Khusus untuk kasus tidak tepat sasaran dibagi menjadi dua yaitu, exclusion error dan inclusion error. Exclusion error adalah warga terdampak Covid-19[1], tidak terdaftar dalam Data Terpadu Kesejahteraan Sosial (DTKS) dan tidak menerima bantuan. Sedangkan inclusion error ialah warga kriteria mampu yang tidak layak menerima bantuan namun justru menerima bantuan sosial.

Metode pemantauan yang dilakukan IDEA ialah dengan membuka posko aduan, melakukan penelusuran di media massa, kajian dokumen, serta wawancara mendalam, baik ke pelapor maupun terlapor.

Selama melakukan pemantauan, terhitung sejak pembukaan posko aduan pada Selasa 4 Juni 2020, IDEA memiliki beberapa temuan terkait sengkarut penyaluran bansos untuk penanganan dampak Covid-19 di DIY.  Menurut data yang IDEA himpun dari aduan warga, penelusuran media dan dokumen dari Ombudsman Republik Indonesia (ORI) perwakilan DIY, setidaknya ditemukan 53 kasus yang berhubungan langsung dengan penyaluran program JPS.

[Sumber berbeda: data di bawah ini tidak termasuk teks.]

(* ===== verification/Syscall.v ===== *)
(** kernel/proc/syscall: the system calls.

    syscall.c fetches the arguments from the stack of the calling process and
    dispatches on the number in its eax; sysproc.c and sysfile.c have the calls.
    Pointers are dereferenced in the address space of the caller (UserMem.v),
    and nothing checks them: an address that is not mapped faults in the kernel.
    A call returns a value, does not come back ([exit]), or goes to sleep
    ([Blocked]) with what it needs to go on; [sys_resume] continues it after the
    scheduler has picked the process again.

    The theorems: a message queue delivers messages in order and intact; the
    read call takes the bytes of a file to the buffer of the user; calls on a
    descriptor that is not fit for them fail and change nothing. *)

From stdpp Require Import base list gmap strings.
From Stdlib Require Import ZArith Lia.
From S2P Require Import Prelude Mmu KString VfsPath Vfs Vm Ring UserMem Proc Exec Module Hid Pty Console.

Local Open Scope Z_scope.
Local Open Scope outcome_scope.

(** ** State *)

(** The kernel with its terminals, console, clock, table of kernel calls and
    modules.  [H] is the type of kernel call handlers. *)
Record system (A P S H : Type) := Sys {
  sk : kernel A P S;
  ptys : list PseudoTerminal;
  scons : console;
  ticks : Z;
  tickslock : bool;
  kcalls : list (KCallTable H);
  modules : list ModuleInfo
}.
Arguments Sys {A P S H}.
Arguments sk {A P S H}.
Arguments ptys {A P S H}.
Arguments scons {A P S H}.
Arguments ticks {A P S H}.
Arguments tickslock {A P S H}.
Arguments kcalls {A P S H}.
Arguments modules {A P S H}.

Dari 53 temuan terebut, kasus paling banyak ialah tidak tepat sasaran, dengan jumlah temuan sebanyak 45 kasus, transparansi data ada 3 kasus, selebihnya terdapat temuan permasalahan berupa pemotongan bantuan, penggelapan, dan penyaluran ganda, masing-masing 1 kasus, serta 2 kasus lainnya yang belum terverifikasi. Dari sisi sebaran wilayah, daerah paling banyak terjadi kasus ialah Kabupaten Bantul, dengan jumlah temuan sebanyak 33 kasus, sedangkan terdapat 7 kasus di Kabupaten Sleman, 4 kasus di Kota Yogyakarta, 5 kasus di Kabupaten Gunungkidul, 1 kasus di Kabupaten Kulon Progo dan 3 Kasus di Provinsi DIY.

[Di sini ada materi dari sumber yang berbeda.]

(** ** trap.c *)

Definition T_SYSCALL : Z := 64.
Definition IRQ_KBD : Z := 1.
Definition IRQ_COM2 : Z := 3.
Definition IRQ_COM1 : Z := 4.
Definition IRQ_MOUSE : Z := 12.
Definition IRQ_IDE : Z := 14.
Definition T_MSI : Z := 65.
Definition T_MSI_END : Z := 0xfe.
Definition DPL_USER : Z := 3.

(** An entry of the interrupt table: selector, address of the code, kind of gate, and the
    least privilege that may raise it. *)
Record gate := Gate { g_selector : Z; g_offset : Z; g_trap : bool; g_dpl : Z }.

(** [vectors] has the addresses of the 256 entry points. *)
Definition tvinit (vectors : list Z) : option (list gate) :=
  zset (map (fun v => Gate (Z.shiftl 1 3) v false 0) vectors) T_SYSCALL (Gate (Z.shiftl 1 3) (default 0 (zget vectors T_SYSCALL)) true DPL_USER).

(** What interrupts work on, besides the variables of the PCI drivers: the system, the
    keyboard, the mouse, their queues, and the machine. *)
Record devices (A P S K H : Type) := Devices { d_sys : system A P S K; d_kbd : kbd; d_mouse : ps2_mouse; d_hid : hid; d_hw : H }.
Arguments Devices {A P S K H}.
Arguments d_sys {A P S K H}.
Arguments d_kbd {A P S K H}.
Arguments d_mouse {A P S K H}.
Arguments d_hid {A P S K H}.
Arguments d_hw {A P S K H}.

Definition with_hw {A P S K H} (d : devices A P S K H) (h : H) : devices A P S K H := Devices (d_sys d) (d_kbd d) (d_mouse d) (d_hid d) h.
Definition with_sys {A P S K H} (d : devices A P S K H) (s : system A P S K) : devices A P S K H := Devices s (d_kbd d) (d_mouse d) (d_hid d) (d_hw d).

#[export] Instance devices_machine {A P S K H} `{Machine H} : Machine (devices A P S K H) := {
  io_in w p d := let '(v, h) := io_in w p (d_hw d) in (v, with_hw d h);
  io_out w p v d := with_hw d (io_out w p v (d_hw d));
  mm_load w a d := let '(v, h) := mm_load w a (d_hw d) in (v, with_hw d h);
  mm_store w a v d := with_hw d (mm_store w a v (d_hw d));
  ram_get a n d := ram_get a n (d_hw d);
  ram_put a l d := with_hw d (ram_put a l (d_hw d))
}.

(** What becomes of the process an interrupt came in. *)
Inductive trapped := GoesOn | Exits | Sleeps (b : blocked) | Yields.

Section trap.
Context {A P S K H : Type} `{PageAllocator A} `{FilesystemDriver P S} `{Machine H}.
Variable junk : list Z.
Variable data : Z.
Variable fuel : nat.
Variable font16 : list Z.
Variable ticks_addr input_r : Z.
Variable ustack0 : list Z.
Variable run_handler : K -> Z -> system A P S K -> outcome (Z * system A P S K).
Variable entry_point : Z -> kernel A P S -> outcome (kernel A P S).

Local Notation world := (driver unit pci_vars (devices A P S K H)).
Local Notation sys := (system A P S K).

(** The configuration space, and the handlers of the PCI drivers: with the index of the device for
    a line, with their own argument for a message. *)
Variable pci_host : PciHost world.
Variable call_handler : Z -> Z -> hw world unit.

(** Code of the kernel and of the devices. *)
Definition sys_of (w : world) : sys := d_sys (dhw w).
Definition put_sys (s : sys) : hw world unit := modify (on_hw (fun d => with_sys d s)).
Definition on_sys {X} (f : sys -> outcome (X * sys)) : hw world X := fun w =>
  obind (f (sys_of w)) (fun r => Ret (fst r, on_hw (fun d => with_sys d (snd r)) w)).
Definition on_kernel (f : kernel A P S -> outcome (kernel A P S)) : hw world unit :=
  on_sys (fun s => k <- f (sk s) ;; Ret (tt, with_k s k))%outcome.
Definition get_sys : hw world sys := fun w => Ret (sys_of w, w).
Definition machine {X} (m : hw H X) : hw world X := fun w =>
  obind (m (d_hw (dhw w))) (fun r => Ret (fst r, on_hw (fun d => with_hw d (snd r)) w)).

Definition print_trap (fmt : list Z) (args : list vararg) : hw world unit :=
  on_sys (fun s => c <- cprintf font16 fmt args (scons s) ;; Ret (tt, with_cons s c))%outcome.

(** A tick, with the lock of the counter. *)
Definition with_ticks (s : sys) (t : Z) (l : bool) : sys := Sys (sk s) (ptys s) (scons s) t l (kcalls s) (modules s).

Definition clock_tick (s : sys) : outcome (unit * sys) :=
  (l <- acquire_b (tickslock s) ;;
   let t := u32 (ticks s + 1) in
   k <- wakeup (ChanOther ticks_addr) (sk s) ;;
   l' <- release_b l ;;
   Ret (tt, with_ticks (with_k s k) t l'))%outcome.

Local Open Scope hw_scope.

(** The keyboard works on the console and the kernel, the mouse on its queue, the serial
    port on the console. *)
Definition keyboard_intr : hw world unit := fun w =>
  let d := dhw w in let s := d_sys d in
  obind (ps2_keyboard_intr font16 input_r (Keyed (d_kbd d) (d_hid d) (scons s) (sk s)) (d_hw d)) (fun r =>
    let '(k, h) := r in
    Ret (tt, on_hw (fun _ => Devices (with_cons (with_k s (k_kernel k)) (k_cons k)) (k_kbd k) (d_mouse d) (k_hid k) h) w)).

Definition mouse_intr : hw world unit := fun w =>
  let d := dhw w in
  obind (ps2_mouse_intr (d_mouse d) (d_hid d) (d_hw d)) (fun r =>
    let '((m, q), h) := r in Ret (tt, on_hw (fun _ => Devices (d_sys d) (d_kbd d) m q h) w)).

Definition uart_intr (irq : Z) : hw world unit :=
  if irq =? 4 then
    s <~ get_sys;
    cs <~ machine (uart_chars fuel (uart (scons s)));
    on_sys (fun s => '(c, k) <- consoleintr font16 input_r cs (scons s) (sk s) ;; Ret (tt, with_cons (with_k s k) c))%outcome
  else mret tt.

(** The interrupts of parallel disks are not used. *)
Definition pata_adapter_legacy_intr (irq : Z) : hw world unit := mret tt.

Definition msi_interrupt (vector : Z) : hw world unit :=
  v <~ get_local;
  r <~ mlift (msi_intr vector (msi_vector v));
  match r with Some (h, private) => call_handler h private | None => mret tt end.

(** The handler of an interrupt, followed by its acknowledgement; [None] for a trap that is not one. *)
Definition interrupt (cpu trapno : Z) (tf : trapframe) : option (hw world unit) :=
  let irq := trapno - T_IRQ0 in
  if irq =? IRQ_TIMER then Some ((if cpu =? 0 then on_sys clock_tick else mret tt) ;> lapiceoi)
  else if irq =? IRQ_MOUSE then Some (mouse_intr ;> lapiceoi)
  else if (irq =? IRQ_IDE) || (irq =? IRQ_IDE + 1) then Some (pata_adapter_legacy_intr irq ;> lapiceoi)
  else if irq =? IRQ_KBD then Some (keyboard_intr ;> lapiceoi)
  else if (irq =? IRQ_COM1) || (irq =? IRQ_COM2) then Some (uart_intr irq ;> lapiceoi)
  else if (irq =? 5) || (irq =? 9) || (irq =? 10) || (irq =? 11) then Some (pci_interrupt pci_host call_handler irq ;> lapiceoi)
  else if (irq =? 7) || (irq =? IRQ_SPURIOUS) then
    Some (print_trap (line "cpu%d: spurious interrupt at %x:%x") [VWord cpu; VWord (tf_cs tf); VWord (tf_eip tf)] ;> lapiceoi)
  else if (T_MSI <=? trapno) && (trapno <=? T_MSI_END) then Some (msi_interrupt trapno ;> lapiceoi)
  else None.

(** Process [cur] is the one that runs, [-1] for none. *)
Definition my_proc (cur : Z) : hw world (option proc) := fun w =>
  if cur <? 0 then Ret (None, w) else obind (get_proc (sk (sys_of w)) cur) (fun p => Ret (Some p, w)).

Definition user_mode (tf : trapframe) : bool := Z.land (tf_cs tf) 3 =? DPL_USER.

(** Any other trap: in the kernel it is the end, in a process it kills it. *)
Definition unexpected (cpu cr2 cur : Z) (tf : trapframe) : hw world unit :=
  me <~ my_proc cur;
  match me with
  | Some p =>
    if Z.land (tf_cs tf) 3 =? 0 then
      print_trap (line "unexpected trap %d from cpu %d eip %x (cr2=0x%x)") [VWord (tf_trapno tf); VWord cpu; VWord (tf_eip tf); VWord cr2] ;> (fun _ => Panic "trap")
    else
      print_trap (line "pid %d %s: trap %d err %d on cpu %d eip 0x%x addr 0x%x--kill proc")
        [VWord (p_pid p); VStr (Some (p_name p)); VWord (tf_trapno tf); VWord (tf_err tf); VWord cpu; VWord (tf_eip tf); VWord cr2] ;>
      on_kernel (fun k => update k cur (fun p => set_killed p 1 (p_state p)))
  | None =>
    print_trap (line "unexpected trap %d from cpu %d eip %x (cr2=0x%x)") [VWord (tf_trapno tf); VWord cpu; VWord (tf_eip tf); VWord cr2] ;> (fun _ => Panic "trap")
  end.

Definition is_killed (p : option proc) : bool := match p with Some p => negb (p_killed p =? 0) | None => false end.

(** The end of a trap: a killed process exits on its way to user mode. *)
Definition check_killed (cur : Z) (user : bool) (k : hw world trapped) : hw world trapped :=
  me <~ my_proc cur;
  if is_killed me && user then on_kernel (exit cur (-1)) ;> mret Exits else k.

(** After a system call. *)
Definition syscall_done (cur : Z) (r : progress) : hw world trapped :=
  match r with
  | Returned => check_killed cur true (mret GoesOn)
  | Gone => mret Exits
  | Asleep b => mret (Sleeps b)
  end.

Definition trap_syscall (cur : Z) (tf : trapframe) : hw world trapped :=
  check_killed cur true (
    on_kernel (fun k => update k cur (fun p => set_tf p tf)) ;>
    r <~ on_sys (syscall junk data fuel font16 ticks_addr input_r ustack0 run_handler entry_point cur);
    syscall_done cur r).

(** [trap] on processor [cpu] with the fault address [cr2], up to the point where it returns or another process runs. *)
Definition trap (cpu cr2 cur : Z) (tf : trapframe) : hw world trapped :=
  if tf_trapno tf =? T_SYSCALL then trap_syscall cur tf else
  (match interrupt cpu (tf_trapno tf) tf with Some h => h | None => unexpected cpu cr2 cur tf end) ;>
  check_killed cur (user_mode tf) (
    me <~ my_proc cur;
    match me with
    | Some p =>
      if is_state RUNNING p && (tf_trapno tf =? T_IRQ0 + IRQ_TIMER)
      then on_kernel (yield cur) ;> mret Yields
      else check_killed cur (user_mode tf) (mret GoesOn)
    | None => mret GoesOn
    end).

(** The rest of it when the process runs again, with the lock of the process table held: the end of
    [yield] or of the sleeping call. *)
Definition trap_resume (cur : Z) (tf : trapframe) (t : trapped) : hw world trapped :=
  match t with
  | Yields => on_kernel release_ptable ;> check_killed cur (user_mode tf) (mret GoesOn)
  | Sleeps b => r <~ on_sys (sys_resume junk fuel ticks_addr input_r cur b); syscall_done cur r
  | GoesOn | Exits => mret t
  end.
End trap.

(** ** What others do to a process *)

Section views.
Context {A P S : Type} `{PageAllocator A} `{FilesystemDriver P S}.
Variable cur : Z.

(** What decides when a process runs. *)
Definition view_proc (p : proc) : procstate * channel * Z := (p_state p, p_chan p, p_killed p).
Definition view (ps : list proc) : option (procstate * channel * Z) := view_proc <$> zget ps cur.

Lemma view_other ps i p : i <> cur -> 0 <= i -> view (<[Z.to_nat i := p]> ps) = view ps.
Proof. intros Hi Hn0. unfold view. destruct (decide (0 <= cur)); [by rewrite zget_insert_ne by lia|]. unfold zget. by destruct (Z.ltb_spec cur 0); [|lia]. Qed.

(** A process that does not wait for a child. *)
Definition no_child_wait (ps : list proc) : Prop := forall p i, zget ps cur = Some p -> p_chan p <> ChanProc i.

Lemma no_child_view ps ps' : view ps' = view ps -> no_child_wait ps -> no_child_wait ps'.
Proof.
  intros Hv Hn p i Hp Hc. unfold view in Hv. rewrite Hp in Hv. cbn in Hv. destruct (zget ps cur) as [q|] eqn:Hq; [|done].
  injection Hv as _ E _. apply (Hn q i Hq). congruence.
Qed.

Tingginya kasus tidak tepat sasaran dalam penyaluran bansos covid-19, menurut IDEA, setidaknya dipengaruhi oleh tiga hal. Pertama,  perbedaan metode pendataan. Dalam jenis bantuan PKH metode pendataan menggunakan metode berbasis Rumah Tangga, sedangkan BST berbasis kepada warga terdampak. Perbedaan metode pendataan berdampak pada adanya warga yang menerima bantuan ganda, sedangkan di sisi yang lain masih ada warga yang seharusnya berhak menerima namun tidak menerima.

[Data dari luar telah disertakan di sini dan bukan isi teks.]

(* ===== verification/Wm.v ===== *)
(** program/wm/wm.c, the window manager.

    The screen is a stack of sheets, linked from the bottom to the top; a window is
    a sheet with a title bar and a buffer of its own that is copied below the bar.
    Sheets, windows and pixel buffers are objects at addresses, the memory that
    malloc (which is sbrk) hands out and free never takes back; an access outside
    an object is a fault.  A pixel is the word of its COLOUR.  Clients and the
    window manager exchange messages, which are bytes; a turn of the main loop gets
    a message, a key and a mouse event and leaves its own messages in [outputs].

    The theorems: the pixels of the screen outside of the mouse cursor are those of
    the topmost sheet there, or the background, after any sequence of turns whose
    sheets stay on the screen; and a click reaches the bottommost sheet under the
    cursor. *)

From stdpp Require Import base list gmap strings.
From Stdlib Require Import ZArith Lia.
From S2P Require Import Prelude LibC.

Local Open Scope Z_scope.
Local Open Scope outcome_scope.

(** ** Data *)

Record Window := MkWindow { w_width : Z; w_height : Z; w_buffer : Z; title : list Z }.

Record Sheet := MkSheet {
  sh_x : Z;
  sh_y : Z;
  sh_width : Z;
  sh_height : Z;
  owner_pid : Z;
  sh_buffer : Z;
  sh_window : Z;
  sh_next : Z
}.

(** Bytes [b], [g], [r] and [x], which is zero. *)
Definition COLOUR (r g b : Z) : Z := le_val [u8 b; u8 g; u8 r; 0].

Definition light_blue : Z := COLOUR 40 200 255.
Definition dark_blue : Z := COLOUR 0 0 255.
Definition red : Z := COLOUR 255 0 0.
Definition gray : Z := COLOUR 200 200 200.
Definition white : Z := COLOUR 255 255 255.

Definition CURSOR_WIDTH : Z := 5.
Definition CURSOR_HEIGHT : Z := 5.

(** What the program asks the kernel for. *)
Inductive output := Send (pid : Z) (msg : list Z) | Update (id : Z).

Record wm := Wm {
  sheets : gmap Z Sheet;
  windows : gmap Z Window;
  bufs : gmap Z (list Z);
  brk : Z;
  fb : list Z;
  sheet_list : Z;
  cur_x : Z;
  cur_y : Z;
  win_moving : Z;
  prev_x : Z;
  prev_y : Z;
  prevbtn : Z;
  outputs : list output
}.

Definition set_sheets (f : gmap Z Sheet -> gmap Z Sheet) (s : wm) : wm :=
  Wm (f (sheets s)) (windows s) (bufs s) (brk s) (fb s) (sheet_list s) (cur_x s) (cur_y s) (win_moving s) (prev_x s) (prev_y s) (prevbtn s) (outputs s).
Definition set_windows (f : gmap Z Window -> gmap Z Window) (s : wm) : wm :=
  Wm (sheets s) (f (windows s)) (bufs s) (brk s) (fb s) (sheet_list s) (cur_x s) (cur_y s) (win_moving s) (prev_x s) (prev_y s) (prevbtn s) (outputs s).
Definition set_bufs (f : gmap Z (list Z) -> gmap Z (list Z)) (s : wm) : wm :=
  Wm (sheets s) (windows s) (f (bufs s)) (brk s) (fb s) (sheet_list s) (cur_x s) (cur_y s) (win_moving s) (prev_x s) (prev_y s) (prevbtn s) (outputs s).
Definition set_brk (b : Z) (s : wm) : wm :=
  Wm (sheets s) (windows s) (bufs s) b (fb s) (sheet_list s) (cur_x s) (cur_y s) (win_moving s) (prev_x s) (prev_y s) (prevbtn s) (outputs s).
Definition set_fb (b : list Z) (s : wm) : wm :=
  Wm (sheets s) (windows s) (bufs s) (brk s) b (sheet_list s) (cur_x s) (cur_y s) (win_moving s) (prev_x s) (prev_y s) (prevbtn s) (outputs s).
Definition set_list (p : Z) (s : wm) : wm :=
  Wm (sheets s) (windows s) (bufs s) (brk s) (fb s) p (cur_x s) (cur_y s) (win_moving s) (prev_x s) (prev_y s) (prevbtn s) (outputs s).
Definition set_cursor (x y : Z) (s : wm) : wm :=
  Wm (sheets s) (windows s) (bufs s) (brk s) (fb s) (sheet_list s) x y (win_moving s) (prev_x s) (prev_y s) (prevbtn s) (outputs s).
Definition set_moving (p x y : Z) (s : wm) : wm :=
  Wm (sheets s) (windows s) (bufs s) (brk s) (fb s) (sheet_list s) (cur_x s) (cur_y s) p x y (prevbtn s) (outputs s).
Definition set_prevbtn (b : Z) (s : wm) : wm :=
  Wm (sheets s) (windows s) (bufs s) (brk s) (fb s) (sheet_list s) (cur_x s) (cur_y s) (win_moving s) (prev_x s) (prev_y s) b (outputs s).
Definition emit (o : output) (s : wm) : wm :=
  Wm (sheets s) (windows s) (bufs s) (brk s) (fb s) (sheet_list s) (cur_x s) (cur_y s) (win_moving s) (prev_x s) (prev_y s) (prevbtn s) (outputs s ++ [o]).

Definition set_next (sh : Sheet) (n : Z) : Sheet :=
  MkSheet (sh_x sh) (sh_y sh) (sh_width sh) (sh_height sh) (owner_pid sh) (sh_buffer sh) (sh_window sh) n.
Definition set_pos (sh : Sheet) (x y : Z) : Sheet :=
  MkSheet x y (sh_width sh) (sh_height sh) (owner_pid sh) (sh_buffer sh) (sh_window sh) (sh_next sh).
Definition set_owner (sh : Sheet) (pid : Z) : Sheet :=
  MkSheet (sh_x sh) (sh_y sh) (sh_width sh) (sh_height sh) pid (sh_buffer sh) (sh_window sh) (sh_next sh).
Definition set_window (sh : Sheet) (w : Z) : Sheet :=
  MkSheet (sh_x sh) (sh_y sh) (sh_width sh) (sh_height sh) (owner_pid sh) (sh_buffer sh) w (sh_next sh).

Definition get_sheet (p : Z) (s : wm) : outcome Sheet := of_option (sheets s !! p).
Definition get_window (p : Z) (s : wm) : outcome Window := of_option (windows s !! p).
Definition get_buf (p : Z) (s : wm) : outcome (list Z) := of_option (bufs s !! p).
Definition put_sheet (p : Z) (sh : Sheet) : wm -> wm := set_sheets (<[p := sh]>).
Definition put_window (p : Z) (w : Window) : wm -> wm := set_windows (<[p := w]>).
Definition put_buf (p : Z) (b : list Z) : wm -> wm := set_bufs (<[p := b]>).

(** ** Pixels *)

Fixpoint fastmemcpy32 (n : nat) (dest : list Z) (doff : Z) (src : list Z) (soff : Z) : outcome (list Z) :=
  match n with
  | O => Ret dest
  | S n' => v <- of_option (zget src soff) ;; d <- of_option (zset dest doff v) ;; fastmemcpy32 n' d (doff + 1) src (soff + 1)
  end.

Fixpoint fastmemset32 (n : nat) (dest : list Z) (off val : Z) : outcome (list Z) :=
  match n with
  | O => Ret dest
  | S n' => d <- of_option (zset dest off val) ;; fastmemset32 n' d (off + 1) val
  end.

(** The rows of [wm_fill_buffer] and [wm_copy_buffer]. *)
Fixpoint fill_rows (n : nat) (buf : list Z) (x y w width colour : Z) : outcome (list Z) :=
  match n with
  | O => Ret buf
  | S n' => b <- fastmemset32 (Z.to_nat w) buf (y * width + x) colour ;; fill_rows n' b x (y + 1) w width colour
  end.

Definition wm_fill_buffer (buf : list Z) (x y w h width colour : Z) : outcome (list Z) := fill_rows (Z.to_nat h) buf x y w width colour.

Fixpoint copy_rows (n : nat) (dest : list Z) (dest_x dest_y dest_width : Z) (src : list Z) (src_x src_y src_width width : Z) : outcome (list Z) :=
  match n with
  | O => Ret dest
  | S n' =>
    d <- fastmemcpy32 (Z.to_nat width) dest (dest_y * dest_width + dest_x) src (src_y * src_width + src_x) ;;
    copy_rows n' d dest_x (dest_y + 1) dest_width src src_x (src_y + 1) src_width width
  end.

Definition wm_copy_buffer (dest : list Z) (dest_x dest_y dest_width : Z) (src : list Z) (src_x src_y src_width width height : Z) : outcome (list Z) :=
  copy_rows (Z.to_nat height) dest dest_x dest_y dest_width src src_x src_y src_width width.

Section window_manager.
(** The glyphs of font.c, the mode of the screen, where the heap has to end, and
    the parent process. *)
Variable font16 : list Z.
Variables xres yres : Z.
Variable heap_end : Z.
Variable need_update : bool.
Variable display_id : Z.
Variable ppid : Z.

(** Bits 0 to 7 of a row of a glyph are its pixels from the right. *)
Definition glyph_row (row : Z) (buf : list Z) (p colour : Z) : outcome (list Z) :=
  foldl (fun o k => b <- o ;; if Z.testbit row k then of_option (zset b (p + 7 - k) colour) else Ret b) (Ret buf) (seqZ 0 8).

Fixpoint char_rows (n : nat) (i c : Z) (buf : list Z) (x y width colour : Z) : outcome (list Z) :=
  match n with
  | O => Ret buf
  | S n' =>
    row <- of_option (zget font16 (c * 16 + i)) ;;
    b <- glyph_row row buf ((y + i) * width + x) colour ;;
    char_rows n' (i + 1) c b x y width colour
  end.

(** [c] is a signed character. *)
Definition wm_print_char (c : Z) (buf : list Z) (x y width colour : Z) : outcome (list Z) := char_rows 16 0 (s8 c) buf x y width colour.

(** The bytes of the string are read up to its end or a line feed. *)
Fixpoint wm_print_string (buf : list Z) (str : list Z) (x y width colour : Z) : outcome (list Z) :=
  match str with
  | [] => Fault
  | c :: str' =>
    if (c =? 0) || (c =? 10) then Ret buf
    else b <- wm_print_char c buf x y width colour ;; wm_print_string b str' (x + 8) y width colour
  end.

(** ** Sheets *)

(** [sbrk]: the old end of the heap, or [-1]; the size is an [int] for the kernel,
    and a negative one, which would give memory back, is taken for a fault. *)
Definition malloc (size : Z) (s : wm) : outcome (Z * wm) :=
  let n := s32 (u32 size) in
  if n <? 0 then Fault
  else if brk s + n <=? heap_end then Ret (brk s, set_brk (brk s + n) s) else Ret (2 ^ 32 - 1, s).

Definition MALLOC_FAILED : Z := 2 ^ 32 - 1.

(** A new object of type [Sheet] or [Window]: it is written to at once. *)
Definition malloc_object (size : Z) (s : wm) : outcome (Z * wm) :=
  '(p, s1) <- malloc size s ;; if p =? MALLOC_FAILED then Fault else Ret (p, s1).

(** [width * height] pixels, which are zero as all fresh memory. *)
Definition malloc_pixels (width height : Z) (s : wm) : outcome (Z * wm) :=
  let size := u32 (4 * width * height) in
  '(p, s1) <- malloc size s ;;
  Ret (p, if p =? MALLOC_FAILED then s1 else put_buf p (repeat 0 (Z.to_nat (size / 4))) s1).

Definition render_title (buf : list Z) (sh : Sheet) (w : Window) (title_colour : Z) : outcome (list Z) :=
  b1 <- wm_fill_buffer buf 0 0 (sh_width sh) 32 (sh_width sh) title_colour ;;
  b2 <- wm_print_string b1 (title w) 8 8 (sh_width sh) white ;;
  b3 <- wm_fill_buffer b2 (sh_width sh - 28) 4 24 24 (sh_width sh) red ;;
  wm_print_string b3 [88; 0] (sh_width sh - 20) 8 (sh_width sh) white.

Definition wm_render_window (p title_colour : Z) (s : wm) : outcome wm :=
  sh <- get_sheet p s ;;
  w <- get_window (sh_window sh) s ;;
  b <- get_buf (sh_buffer sh) s ;;
  b1 <- render_title b sh w title_colour ;;
  wb <- get_buf (w_buffer w) s ;;
  b2 <- wm_copy_buffer b1 0 32 (sh_width sh) wb 0 0 (w_width w) (w_width w) (w_height w) ;;
  Ret (put_buf (sh_buffer sh) b2 s).

(** The last sheet of the list from [p] on. *)
Fixpoint last_sheet (n : nat) (p : Z) (s : wm) : outcome Z :=
  sh <- get_sheet p s ;;
  if sh_next sh =? 0 then Ret p else match n with O => NoFuel | S n' => last_sheet n' (sh_next sh) s end.

Definition nsheets (s : wm) : nat := size (sheets s).

Definition link (p n : Z) (s : wm) : outcome wm := sh <- get_sheet p s ;; Ret (put_sheet p (set_next sh n) s).

Definition render_if_window (p title_colour : Z) (s : wm) : outcome wm :=
  sh <- get_sheet p s ;; if sh_window sh =? 0 then Ret s else wm_render_window p title_colour s.

Definition wm_create_sheet (x y width height : Z) (s : wm) : outcome (Z * wm) :=
  '(p, s1) <- malloc_object 32 s ;;
  '(b, s2) <- malloc_pixels width height s1 ;;
  let s3 := put_sheet p (MkSheet x y width height 0 b 0 0) s2 in
  if sheet_list s =? 0 then Ret (p, set_list p s3)
  else l <- last_sheet (nsheets s3) (sheet_list s3) s3 ;;
       s4 <- render_if_window l gray s3 ;;
       s5 <- link l p s4 ;;
       Ret (p, s5).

Kedua, persoalan Tata Kala Penyaluran. Pemerintah belum memiliki peraturan mengenai urutan penyaluran bantuan kepada warga yang berhak menerima. Sedangkan jenis program bantuan sosial memiliki banyak jenis yang disalurkan pada periode waktu yang sama. Hal ini berdampak pada dua jenis bantuan yang berbeda disalurkan dalam waktu yang bersamaan dengan penerima manfaat yang sama pula.

Ketiga, Data Terpadu Kesejahteraan Sosial (DTKS) yang tidak diupdate. Dari hasil penelusuran lapangan, DTKS yang dipakai pemerintah ternyata menggunakan data tahun 2015. Sedangkan, kondisi sosial-ekonomi warga terus mengalami perubahan. Kendati pemerintah desa dianjurkan untuk melakukan verifikasi DTKS, namun hal tersebut ternyata tidak menunjukan hasil yang efektif. Hal ini terbukti dari adanya kasus yang muncul, misalnya warga yang saat ini masuk kedalam DTKS namun kondisi perekonomian keluarga sudah relatif sejahtera.

Dari hasil analisis diatas, setidaknya terdapat dua hal yang harus dilakukan oleh pemerintah. Pertama, pemerintah harus melakukan sinkronisasi hasil update data DTKS antara pusat dan daerah. Kedua, pemerintah harus membuat aturan tentang tata kala atau waktu penyaluran antara jenis bantuan dengan jenis bantuan yang lain.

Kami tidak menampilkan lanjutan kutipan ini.